Amending Acts 1901 to 1969 Repeal Bill 2014

Portfolio: Attorney-General
Introduced: House of Representatives, 19 March 2014

1.1        The bill is intended to repeal a number of amending and repeal Acts. The explanatory memorandum for the bill states that it will amend 'over 1000' Acts,[1] and that the repeal of the Acts will not substantially alter existing arrangements or make any change to the substance of the law.

1.2        The bill is accompanied by a statement of compatibility which states that it does not engage any human rights.[2]

1.3                  The committee considers that the bill does not appear to give rise to human rights concerns.

Classification (Publications, Films and Computer Games) Amendment (Classification Tools and Other Measures) Bill 2014

Portfolio: Attorney-General
Introduced: House of Representatives, 19 March 2014

1.4        This bill seeks to amend the Classification (Publication, Films and Computer Games) Act 1995 (the Classification Act).
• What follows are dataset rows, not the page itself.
(* ===== verification/PoolSteps.v ===== *)
(** * A balanced pool's calls are runs of its step relation

    Whatever callers do with a pool's connections, each call is a sequence of
    the steps [Balancer] proves its invariant for; and no call of a pool is
    stopped by a panic. *)
From stdpp Require Import gmap relations.
From S2P Require Import Prelude Bytes Text BTree Value Message Crypto Effect Rng Balancer BalancerSteps Login Session SessionSpec SessionCalls PoolConns.
#[local] Open Scope Z_scope.

Section steps.
Context {G : Type} (kerberos : bool)
  (gss_new : bytes -> option bytes -> res bytes (G * bytes))
  (gss_step : G -> bytes -> res bytes (ClientStep G))
  (sha384 sha512 : bytes -> bytes).
Context (B : PoolBuilder) (self : Z).
Abbreviation session A := (eff DriverError (Session PoolWorld) A).
Abbreviation pooled A := (eff DriverError Conns A).
Abbreviation opts := (B.(b_options)).
Implicit Types (p : PoolWorld) (l : PoolLink) (st : BalancerState).

Section from.
Context (W0 : BalancerSteps.World).

(** ** A session's steps *)

(** The pool got where it is from [W0], while callers hold [out]. *)
Definition came p (out : list Balancer.Client) : Prop :=
  p.(pw_opts) = opts /\ rtc (world_step opts self) W0 {| w_state := p.(pw_state); w_out := out |}.

(** A connection that is out is among those held. *)
Definition seat (n : Z) (lk : option PoolLink) (out : list Balancer.Client) : list Balancer.Client :=
  match lk with
  | Some l => if l.(l_out) then {| c_id := n; c_link := Some l |} :: out else out
  | None => out
  end.

(** Tied to this pool and out or not, or to none. *)
Definition tied (flag : option bool) (lk : option PoolLink) : Prop :=
  match lk, flag with
  | Some l, Some out => l.(l_pool) = self /\ l.(l_out) = out
  | None, None => True
  | _, _ => False
  end.

Definition on_track flag n out (s : Session PoolWorld) : Prop :=
  tied flag s.(client).(link) /\ came s.(pool) (seat n s.(client).(link) out).

Lemma came_rtc p p' out out' :
  came p out -> p'.(pw_opts) = p.(pw_opts) ->
  rtc (world_step opts self) {| w_state := p.(pw_state); w_out := out |} {| w_state := p'.(pw_state); w_out := out' |} ->
  came p' out'.
Proof. intros [Ho Hr] E Hs. split; [by rewrite E|]. by etrans. Qed.

Lemma came_step p p' out out' :
  came p out -> p'.(pw_opts) = p.(pw_opts) ->
  world_step opts self {| w_state := p.(pw_state); w_out := out |} {| w_state := p'.(pw_state); w_out := out' |} ->
  came p' out'.
Proof. intros Hc E Hs. eapply came_rtc; [done..|]. by apply rtc_once. Qed.

Lemma came_same p p' out : came p out -> p'.(pw_opts) = p.(pw_opts) -> p'.(pw_state) = p.(pw_state) -> came p' out.
Proof. intros [Ho Hr] E1 E2. split; [by rewrite E1|by rewrite E2]. Qed.

Lemma came_reorder p out out' : came p out -> out ≡ₚ out' -> came p out'.
Proof. intros Hc Hp. eapply came_step; [done..|]. by constructor. Qed.

Lemma on_track_same flag n out s s' :
  s'.(client).(link) = s.(client).(link) -> s'.(pool) = s.(pool) -> on_track flag n out s -> on_track flag n out s'.
Proof. unfold on_track. by intros -> ->. Qed.

(** The pool's state changes, and the link with it. *)
Lemma on_track_link flag n out s s' l l' :
  on_track flag n out s -> s.(client).(link) = Some l -> s'.(client).(link) = Some l' ->
  l'.(l_pool) = l.(l_pool) -> l'.(l_out) = l.(l_out) -> s'.(pool).(pw_opts) = s.(pool).(pw_opts) ->
  (l.(l_out) = false ->
   rtc (world_step opts self) {| w_state := s.(pool).(pw_state); w_out := out |}
                              {| w_state := s'.(pool).(pw_state); w_out := out |}) ->
  (l.(l_out) = true ->
   rtc (world_step opts self)
     {| w_state := s.(pool).(pw_state); w_out := {| c_id := n; c_link := Some l |} :: out |}
     {| w_state := s'.(pool).(pw_state); w_out := {| c_id := n; c_link := Some l' |} :: out |}) ->
  on_track flag n out s'.
Proof.
  unfold on_track. intros [Ht Hc] El El' Hp Ho Hw Hf Hr. rewrite El in *. rewrite El' in *. cbn [tied seat] in *. split.
  - destruct flag; [|done]. by rewrite Hp, Ho.
  - rewrite Ho. destruct (l_out l).
    + eapply came_rtc; [exact Hc|done|]. by apply Hr.
    + eapply came_rtc; [exact Hc|done|]. by apply Hf.
Qed.

(** A report that is about no connection. *)
Lemma on_track_report flag n out s f :
  (forall out, world_step opts self {| w_state := s.(pool).(pw_state); w_out := out |}
                 {| w_state := f (hd 0 s.(pool).(pw_now)) s.(pool).(pw_state); w_out := out |}) ->
  on_track flag n out s -> on_track flag n out (with_pool (pool_step f s.(pool)) s).
Proof. intros Hs [Ht Hc]. split; [done|]. cbn [client with_pool pool]. eapply came_step; [exact Hc|done|apply Hs]. Qed.

Lemma on_track_opts flag n out s : on_track flag n out s -> s.(pool).(pw_opts) = opts.
Proof. by intros [_ [Ho _]]. Qed.

Lemma reattribute_out_false st l ep : l.(l_out) = false -> (moved st l ep).1 = st.
Proof. unfold moved, reattribute. intros ->. by destruct (bool_decide _). Qed.

Lemma set_member_flags ep l : (set_member ep l).(l_pool) = l.(l_pool) /\ (set_member ep l).(l_out) = l.(l_out).
Proof. done. Qed.

(** [broken] is set, then another step is taken on the link. *)
Lemma marked_then b n st st' out l l' :
  world_step opts self {| w_state := st; w_out := {| c_id := n; c_link := Some (set_broken b l) |} :: out |}
                       {| w_state := st'; w_out := {| c_id := n; c_link := Some l' |} :: out |} ->
  rtc (world_step opts self) {| w_state := st; w_out := {| c_id := n; c_link := Some l |} :: out |}
                             {| w_state := st'; w_out := {| c_id := n; c_link := Some l' |} :: out |}.
Proof.
  intros Hs. eapply rtc_l; [|by apply rtc_once].
  by apply (w_broken opts self b {| c_id := n; c_link := Some l |} l).
Qed.

Lemma on_track_stable flag n out : stable (on_track flag n out).
Proof.
  split; try (intros; eapply on_track_same; [..|eassumption]; done).
  - intros s Hs. unfold report_failure. destruct (link (client s)) as [l|] eqn:El; [|done].
    eapply (on_track_link _ _ _ s _ l (set_broken true l)); [done..| |].
    + intros _. apply rtc_once. cbn. rewrite (on_track_opts _ _ _ _ Hs). by constructor.
    + intros _. apply marked_then with true. cbn. rewrite (on_track_opts _ _ _ _ Hs). by constructor.
  - intros s Hs. unfold report_round_trip. destruct (link (client s)) as [l|] eqn:El; [|done].
    pose proof (round_trip_link (set_broken false l) (connected (client s)) (hd 0 (clock s)) (pool s)) as Ek.
    cbn [pool_round_trip balancer_pool snd] in *. rewrite (on_track_opts _ _ _ _ Hs) in *.
    eapply (on_track_link _ _ _ s _ l); [done|done|reflexivity|by rewrite Ek|by rewrite Ek|done|..]; cbn.
    + intros Ho. apply rtc_once. by constructor.
    + intros _. apply marked_then with false.
      apply (w_round_trip opts self (pw_spawns (pool s)) (hd 0 (pw_now (pool s)))
               {| c_id := n; c_link := Some (set_broken false l) |} (set_broken false l)); done.
  - intros ep e s Hs. unfold report_dial. destruct (link (client s)); [|done]. destruct (member_fault e); [|done].
    apply on_track_report; [|done]. intros out'. rewrite (on_track_opts _ _ _ _ Hs). constructor.
  - intros p lost s Hs. apply (on_track_report _ _ _ s (fun _ st => (dial_order lost st).2)); [|done].
    intros out'. constructor.
  - intros p a ep s Hs. apply on_track_report; [|done]. intros out'. rewrite (on_track_opts _ _ _ _ Hs). constructor.
  - intros ordered ep t s _ Hs. set (s1 := with_client _ (drop_stream s)).
    assert (Hs1 : on_track flag n out s1) by (eapply on_track_same; [..|exact Hs]; done).
    unfold report_moved. destruct (link (client s1)) as [l|] eqn:El; [|done].
    pose proof (moved_link (set_broken false l) (connected (client s1)) (pool s1)) as Ek.
    cbn [pool_moved balancer_pool snd] in *.
    eapply (on_track_link _ _ _ s1 _ l); [done|done|reflexivity|by rewrite Ek|by rewrite Ek|done|..]; cbn.
    + intros Ho. by rewrite reattribute_out_false.
    + intros _. apply marked_then with false.
      apply (w_moved opts self {| c_id := n; c_link := Some (set_broken false l) |} (set_broken false l)); done.
Qed.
It also seeks to make consequential amendments to the Broadcasting Services Act 1992.

1.5        The bill proposes a range of amendments to implement a number of reforms based on recommendations of the Australian Law Reform Commission's review of the National Classification Scheme.[3] These include amendments to:

1.6        The bill is accompanied by a statement of compatibility which states that the bill engages: the right to freedom of expression;[4] the promotion of the best interests of the child;[5] the right of the child to access information and material from a diversity of national and international sources;[6] the obligation to render appropriate assistance to parents or legal guardians in the performance of their child rearing responsibilities;[7] the obligation to protect children from all forms of sexual exploitation and sexual abuse, including pornographic performances and materials;[8] the right to education;[9] and the right to culture.[10]
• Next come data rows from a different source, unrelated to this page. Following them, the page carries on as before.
(* ===== verification/Abi.v ===== *)
(** * The C library's memory

    What [skaidb-ffi/src/lib.rs] shares with its C callers: a store of blocks,
    each allocated and freed on its own, pointers into them, the thread's last
    error, and the helpers every exported function is written with.  Reading
    through a pointer that is not to a live block of its type is undefined
    behaviour, an outcome of its own. *)
From stdpp Require Import gmap.
From S2P Require Import Prelude Bytes Text Value Message Effect Balancer Login Session RowStream FactoryPool PoolConns.
#[local] Open Scope Z_scope.

(** ** Statuses *)

Inductive skaidb_status :=
| SKAIDB_OK | SKAIDB_END | SKAIDB_ERR_INVALID | SKAIDB_ERR_IO | SKAIDB_ERR_PROTO | SKAIDB_ERR_SERVER
| SKAIDB_ERR_AUTH | SKAIDB_ERR_NO_ENDPOINT | SKAIDB_ERR_UNSUPPORTED.

#[export] Instance skaidb_status_eq_dec : EqDecision skaidb_status.
Proof. solve_decision. Defined.

(** ** Blocks and pointers *)

Abbreviation addr := positive.

(** A pointer into a block: the indices that lead to what it points to. *)
Record place := { base : addr; path : list nat }.

(** [None] is NULL. *)
Abbreviation ptr := (option place).

Definition at_addr (a : addr) : place := {| base := a; path := [] |}.
Definition inside (p : place) (i : list nat) : place := {| base := p.(base); path := p.(path) ++ i |}.

(** A result set as C reads it: every column name is a C string of its own. *)
Record RowSet := { columns : list addr; rows : list (list Value) }.

Inductive skaidb_result :=
| Rows (rs : RowSet)
| Mutation (affected : Z)
| Ddl
| Error (message : addr)
| Sets (sets : list skaidb_result).

Record skaidb_stream := {
  stream : RowStream;
  stream_client : addr;
  stream_columns : list addr;
  past_columns : list (list addr);
  current : addr;
  current_ptrs : addr;
}.

Record skaidb_tls := { verify : Z; ca_file : ptr; server_name : ptr }.

(** A pool.  A plain one opens connections with what it was made of; a
    balanced one's state is the process's, under its number ([self]). *)
Inductive skaidb_pool :=
| Plain (pool : Factory Client) (eps : list bytes) (login : Login) (db : option bytes)
| Balanced (builder : PoolBuilder) (self : Z) (idle : gmap Z Client) (next : Z).

Record skaidb_pool_options := {
  o_maxsize : nat;
  o_load_balancing : Z;
  o_idle_order : Z;
  o_discover : bool;
  o_refresh_interval_ms : Z;
  o_read_your_writes_ms : Z;
  o_eject_errors : Z;
  o_eject_latency_factor : Z;
  o_eject_latency_floor_ms : Z;
  o_eject_backoff_ms : Z;
  o_eject_backoff_max_ms : Z;
}.

(** One member as C reads it; the state is a string of the library's own. *)
Record skaidb_member := {
  mb_endpoint : addr;
  mb_canonical : option addr;
  mb_state : bytes;
  mb_latency_ms : Z;
  mb_in_use : nat;
  mb_idle : nat;
  mb_seed : bool;
}.

Record skaidb_members := { strings : list addr; items : list skaidb_member }.

(** What a block holds: the caller's memory (bytes, arrays of pointers and of
    numbers, TLS settings and a pool's options) and the library's objects. *)
Inductive block :=
| Memory (s : bytes)
| Pointers (l : list ptr)
| Numbers (l : list Z)
| Settings (t : skaidb_tls)
| AValue (v : Value)
| ARow (vs : list Value)
| AResult (r : skaidb_result)
| Results (rs : list skaidb_result)
| AClient (c : Client)
| APrepared (p : Prepared)
| AStream (s : skaidb_stream)
| Options (o : skaidb_pool_options)
| APool (p : skaidb_pool)
| AMembers (m : skaidb_members).

Inductive verify_mode := CaFile (path : bytes) | System | Insecure.

(** Why a call stops: with a status for its caller, or undefined. *)
Inductive stop := Status (s : skaidb_status) | Undefined.

Section abi.
Context {P : Type} `{Pool P}.
(** How the standard library words an I/O error. *)
Context (io_text : io_error -> bytes).

(** One thread of the program: its memory, the address the next block gets,
    its two C strings, and the world its clients live in. *)
Record Lib := {
  heap : gmap addr block;
  next : addr;
  LAST_ERROR : addr;
  KEY_SCRATCH : addr;
  lib_world : World;
  lib_pool : P;
  lib_clock : list Z;
  lib_dropped : list Stream;
}.

Definition with_heap h l := {|
  heap := h; next := l.(next); LAST_ERROR := l.(LAST_ERROR); KEY_SCRATCH := l.(KEY_SCRATCH);
  lib_world := l.(lib_world); lib_pool := l.(lib_pool); lib_clock := l.(lib_clock);
  lib_dropped := l.(lib_dropped) |}.
Definition with_block a b l := with_heap (<[a := b]> l.(heap)) l.
Definition with_fresh l := {|
  heap := l.(heap); next := Pos.succ l.(next); LAST_ERROR := l.(LAST_ERROR);
  KEY_SCRATCH := l.(KEY_SCRATCH); lib_world := l.(lib_world); lib_pool := l.(lib_pool);
  lib_clock := l.(lib_clock); lib_dropped := l.(lib_dropped) |}.
Definition with_last_error a l := {|
  heap := l.(heap); next := l.(next); LAST_ERROR := a; KEY_SCRATCH := l.(KEY_SCRATCH);
  lib_world := l.(lib_world); lib_pool := l.(lib_pool); lib_clock := l.(lib_clock);
  lib_dropped := l.(lib_dropped) |}.
Definition with_key_scratch a l := {|
  heap := l.(heap); next := l.(next); LAST_ERROR := l.(LAST_ERROR); KEY_SCRATCH := a;
  lib_world := l.(lib_world); lib_pool := l.(lib_pool); lib_clock := l.(lib_clock);
  lib_dropped := l.(lib_dropped) |}.

Abbreviation call A := (eff stop Lib A).

Definition undefined {A} : call A := raise Undefined.

(** A [Result<T, skaidb_status>] that the function turns into its status. *)
Definition status (m : call skaidb_status) : call skaidb_status :=
  handle m (fun e => match e with Status s => mret s | Undefined => undefined end).

(** ** Memory *)

(** Addresses are not used twice: a pointer to a freed block stays dangling. *)
Definition alloc (b : block) : call addr := fun l => (Ok l.(next), with_fresh (with_block l.(next) b l)).

Definition load (a : addr) : call block := fun l =>
  match l.(heap) !! a with Some b => (Ok b, l) | None => (Err Undefined, l) end.

Definition store (a : addr) (b : block) : call unit := changes (with_block a b).

(** [drop(Box::from_raw(p))]; the destructors of what the block owns are the
    caller's. *)
Definition free (a : addr) : call unit :=
  _ ← load a; changes (fun l => with_heap (delete a l.(heap)) l).

(** Entry of an array: [path] may start inside it. *)
Definition entry (p : list nat) (i : nat) : option nat :=
  match p with [] => Some i | [k] => Some (k + i)%nat | _ => None end.

(** [*p.add(i)] of an array of pointers, and the writes through [out]. *)
Definition load_ptr (p : place) (i : nat) : call ptr :=
  b ← load p.(base);
  match b, entry p.(path) i with
  | Pointers l, Some k => match l !! k with Some x => mret x | None => undefined end
  | _, _ => undefined
  end.

Definition store_ptr (p : place) (x : ptr) : call unit :=
  b ← load p.(base);
  match b, entry p.(path) 0 with
  | Pointers l, Some k =>
      if (k <? length l)%nat then store p.(base) (Pointers (<[k := x]> l)) else undefined
  | _, _ => undefined
  end.

Definition store_num (p : place) (x : Z) : call unit :=
  b ← load p.(base);
  match b, entry p.(path) 0 with
  | Numbers l, Some k =>
      if (k <? length l)%nat then store p.(base) (Numbers (<[k := x]> l)) else undefined
  | _, _ => undefined
  end.

(** ** What a pointer is to *)

Fixpoint value_in (v : Value) (q : list nat) : option Value :=
  match q with
  | [] => Some v
  | i :: q =>
      match v with
      | VArray items => match items !! i with Some v => value_in v q | None => None end
      | VDocument doc => match doc !! i with Some kv => value_in kv.2 q | None => None end
      | _ => None
      end
  end.

Definition value_in_row (vs : list Value) (q : list nat) : option Value :=
  match q with
  | i :: q => match vs !! i with Some v => value_in v q | None => None end
  | [] => None
  end.

(** A cell is at its row and column, a set at its index. *)
Fixpoint result_in (r : skaidb_result) (q : list nat) : option (skaidb_result * list nat) :=
  match r, q with
  | Sets sets, i :: q => match sets !! i with Some r => result_in r q | None => None end
  | _, q => Some (r, q)
  end.

Definition result_of_block (b : block) (q : list nat) : option (skaidb_result * list nat) :=
  match b, q with
  | AResult r, q => result_in r q
  | Results rs, i :: q => match rs !! i with Some r => result_in r q | None => None end
  | _, _ => None
  end.

Definition result_of (b : block) (q : list nat) : option skaidb_result :=
  match result_of_block b q with Some (r, []) => Some r | _ => None end.

Definition value_of (b : block) (q : list nat) : option Value :=
  match b with
  | AValue v => value_in v q
  | ARow vs => value_in_row vs q
  | b =>
      match result_of_block b q with
      | Some (Rows rs, i :: q) => match rs.(rows) !! i with Some vs => value_in_row vs q | None => None end
      | _ => None
      end
  end.

(** The bytes at a pointer, to the end of their block. *)
Definition bytes_of (b : block) (q : list nat) : option bytes :=
  match b with
  | Memory s =>
      match entry q 0 with
      | Some k => if (k <=? length s)%nat then Some (drop k s) else None
      | None => None
      end
  | b => match value_of b q with Some (VString s | VBytes s | VUuid s) => Some s | _ => None end
  end.

Definition look {A} (f : block -> list nat -> option A) (p : place) : call A :=
  b ← load p.(base); match f b p.(path) with Some a => mret a | None => undefined end.

(** ** C strings *)

Definition NUL : byte := x00.

(** [CStr::from_ptr]: up to the first NUL. *)
Definition c_str (p : place) : call bytes :=
  s ← look bytes_of p;
  match split_once NUL s with Some (s, _) => mret s | None => undefined end.

(** The block of a [CString]. *)
Definition terminated (s : bytes) : block := Memory (s ++ [NUL]).

(** U+FFFD. *)
Definition REPLACEMENT : bytes := [xef; xbf; xbd].

(** [CString::new], or the string with every NUL replaced. *)
Definition c_string_lossy (s : bytes) : bytes := flat_map (fun b => if decide (b = NUL) then REPLACEMENT else [b]) s.

Definition set_error (msg : bytes) : call unit :=
  let msg := if bool_decide (NUL ∈ msg) then str "error message held a NUL byte" else msg in
  a ← alloc (terminated msg);
  old ← reads_state LAST_ERROR;
  _ ← changes (with_last_error a);
  free old.

(** [Err(fail(status, msg))]. *)
Definition fail {A} (s : skaidb_status) (msg : bytes) : call A := _ ← set_error msg; raise (Status s).

(** ** Errors of the driver *)

Definition contains (needle s : bytes) : bool :=
  existsb (fun i => has_prefix needle (drop i s)) (seq 0 (S (length s))).

Definition driver_status (e : DriverError) : skaidb_status :=
  match e with
  | Io _ => SKAIDB_ERR_IO
  | Proto _ => SKAIDB_ERR_PROTO
  | Server _ => SKAIDB_ERR_SERVER
  | Auth m => if contains (str "without Kerberos") m then SKAIDB_ERR_UNSUPPORTED else SKAIDB_ERR_AUTH
  | NoEndpoint _ _ => SKAIDB_ERR_NO_ENDPOINT
  end.

(** [DriverError::to_string]. *)
Fixpoint driver_text (e : DriverError) : bytes :=
  match e with
  | Io e => str "connection error: " ++ io_text e
  | Proto (Malformed what) => str "protocol error: malformed message: " ++ what
  | Server m => str "server error: " ++ m
  | Auth m => str "authentication failed: " ++ m
  | NoEndpoint text None => str "no endpoint reachable: " ++ text
  | NoEndpoint text (Some e) => str "no endpoint reachable: " ++ text ++ str ": " ++ driver_text e
  end.

Definition fail_driver {A} (e : DriverError) : call A := fail (driver_status e) (driver_text e).

(** ** Arguments *)

Definition cstr (p : ptr) (what : bytes) : call bytes :=
  match p with
  | None => fail SKAIDB_ERR_INVALID (what ++ str " is NULL")
  | Some p =>
      s ← c_str p;
      if utf8_valid s then mret s else fail SKAIDB_ERR_INVALID (what ++ str " is not valid UTF-8")
  end.

Definition cstr_opt (p : ptr) (what : bytes) : call (option bytes) :=
  match p with None => mret None | Some _ => s ← cstr p what; mret (Some s) end.

(** [for i in 0..n] over an array, [i] counting up. *)
Fixpoint gather {A} (f : nat -> call A) (i n : nat) : call (list A) :=
  match n with
  | O => mret []
  | S n => a ← f i; l ← gather f (S i) n; mret (a :: l)
  end.

Definition cstr_list (items : ptr) (n : nat) (what : bytes) : call (list bytes) :=
  match n, items with
  | O, _ => mret []
  | _, None => fail SKAIDB_ERR_INVALID (what ++ str " is NULL")
  | _, Some p => gather (fun i => x ← load_ptr p i; cstr x what) 0 n
  end.

Definition params_slice (params : ptr) (n : nat) : call (list Value) :=
  match n, params with
  | O, _ => mret []
  | _, None => fail SKAIDB_ERR_INVALID (str "params is NULL")
  | _, Some p =>
      gather (fun i =>
        x ← load_ptr p i;
        match x with
        | None => fail SKAIDB_ERR_INVALID (str "params[" ++ to_dec (Z.of_nat i) ++ str "] is NULL")
        | Some v => look value_of v
        end) 0 n
  end.

(** [consistency_of]; a C [int] outside the enumeration is undefined. *)
Definition consistency_of (c : Z) : call Consistency :=
  match c with 0 => mret One | 1 => mret Quorum | 2 => mret All | _ => undefined end.

(** ** Results of a call *)

Definition dup (s : bytes) : call ptr :=
  a ← alloc (terminated (c_string_lossy s)); mret (Some (at_addr a)).

(** Run [f] and give its block to [out]; on an error [out] is not written. *)
Definition boxed {A} (mk : A -> block) (out : ptr) (f : call A) : call skaidb_status :=
  status
    match out with
    | None => fail SKAIDB_ERR_INVALID (str "out is NULL")
    | Some out => v ← f; a ← alloc (mk v); _ ← store_ptr out (Some (at_addr a)); mret SKAIDB_OK
    end.

Definition skaidb_last_error : call ptr := a ← reads_state LAST_ERROR; mret (Some (at_addr a)).

Definition skaidb_string_free (s : ptr) : call unit :=
  match s with
  | None => mret tt
  | Some {| base := a; path := [] |} => b ← load a; match b with Memory _ => free a | _ => undefined end
  | Some _ => undefined
  end.

End abi.
Arguments Lib P : clear implicits.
1.7                  The committee considers that the bill does not appear to give rise to human rights concerns.

Clean Energy Finance Corporation (Abolition) Bill 2013 [No. 2]

Portfolio: Treasury
Introduced: House of Representatives, 20 March 2014

1.8        This bill proposes to repeal the Clean Energy Finance Corporation Act 2012 (CEFC Act). The bill seeks to give effect to the government’s commitment to abolish the Clean Energy Finance Corporation (CEFC) and will transfer the existing contractual assets and liabilities of the CEFC to the Commonwealth to hold and manage.

1.9        The bill is accompanied by a statement of compatibility which states that it does not engage any human rights.[11]
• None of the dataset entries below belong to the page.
Lemma copy_copies x :
  wf_value x = true -> portable x = true -> exists n0, forall n, (n0 <= n)%nat -> copies (copy n) x.
Proof.
  induction x as [|b|i|f|d|s|s|u|t|items IH|doc IH] using value_ind'; cbn [wf_value portable]; intros Hw Hp.
  1-9: exists 1%nat; intros [|n] Hn; [lia|]; intros B v Hv; cbn [copy];
    (eapply makes_step; [intros l e o Hh; by eapply reads_value|]); cbv beta iota.
  - apply makes_box.
  - eapply makes_step; [intros l e o Hh; by eapply reads_value|]. destruct b; apply makes_box.
  - eapply makes_step; [intros l e o Hh; by eapply reads_value|]. apply makes_box.
  - eapply makes_step; [intros l e o Hh; by eapply reads_value|]. apply makes_box.
  - apply copy_decimal; [done| |done]. intros E. by rewrite E in Hp.
  - apply copy_string; [|done]. by apply andb_true_iff in Hw as [? _].
  - by apply copy_bytes.
  - apply copy_uuid; [|done]. by apply Nat.eqb_eq.
  - eapply makes_step; [intros l e o Hh; by eapply reads_value|]. apply makes_box.
  - apply andb_true_iff in Hw as [_ Hw]. rewrite forallb_forall in Hw, Hp.
    destruct (enough (fun n x => copies (copy n) x) items) as [n0 Hn0].
    { rewrite Forall_forall in IH |- *. intros x Hx. pose proof (proj1 (list_elem_of_In _ _) Hx) as Hi. by apply IH; auto. }
    exists (S n0). intros [|n] Hn; [lia|]. intros B v Hv. cbn [copy].
    eapply makes_step; [intros l e o Hh; by eapply reads_value|]. cbv beta iota. apply copy_array; [|done].
    intros i x Hi. assert (Hc := Hn0 n ltac:(lia)). rewrite Forall_forall in Hc.
    apply Hc. by eapply list_elem_of_lookup_2.
  - apply andb_true_iff in Hw as [[_ Hs]%andb_true_iff Hw]. rewrite forallb_forall in Hw, Hp.
    destruct (enough (fun n (kv : bytes * Value) => copies (copy n) kv.2) doc) as [n0 Hn0].
    { rewrite Forall_forall in IH |- *. intros kv Hx. pose proof (proj1 (list_elem_of_In _ _) Hx) as Hi.
      specialize (Hw kv Hi). specialize (Hp kv Hi). apply andb_true_iff in Hw as [_ Hw], Hp as [_ Hp]. by apply IH. }
    exists (S n0). intros [|n] Hn; [lia|]. intros B v Hv. cbn [copy].
    eapply makes_step; [intros l e o Hh; by eapply reads_value|]. cbv beta iota. apply copy_document; [| |done|done].
    + intros i x Hi. rewrite list_lookup_fmap in Hi. destruct (doc !! i) as [kv|] eqn:Ek; [|done]. injection Hi as <-.
      assert (Hc := Hn0 n ltac:(lia)). rewrite Forall_forall in Hc. apply (Hc kv). by eapply list_elem_of_lookup_2.
    + intros k Hk. apply list_elem_of_fmap in Hk as (kv & -> & Hk). apply list_elem_of_In in Hk.
      specialize (Hw kv Hk). specialize (Hp kv Hk). apply andb_true_iff in Hw as [[Hu _]%andb_true_iff _], Hp as [Hnul _].
      split; [by apply bool_decide_eq_true in Hnul|done].
Qed.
1.10      The committee considered an identical bill in its First Report of the 44th Parliament.[12]

1.11             The committee considers that this bill does not appear to give rise to human rights concerns.

Defence Force Retirement Benefits Legislation Amendment (Fair Indexation) Bill 2014

Portfolio: Veteran's Affairs
Introduced: House of Representatives, 20 March 2014

1.12      This bill proposes to amends the Defence Forces Retirement Benefits Act 1948 and the Defence Force Retirement and Death Benefits Act 1973 to provide a different pension indexation regime to apply from 1 July 2014 for those Defence Forces Retirement Benefits (DFRB) and Defence Force Retirement and Death Benefits (DFRDB) pensioners who are age 55 or older on either 1 January or 1 July when pensions are indexed.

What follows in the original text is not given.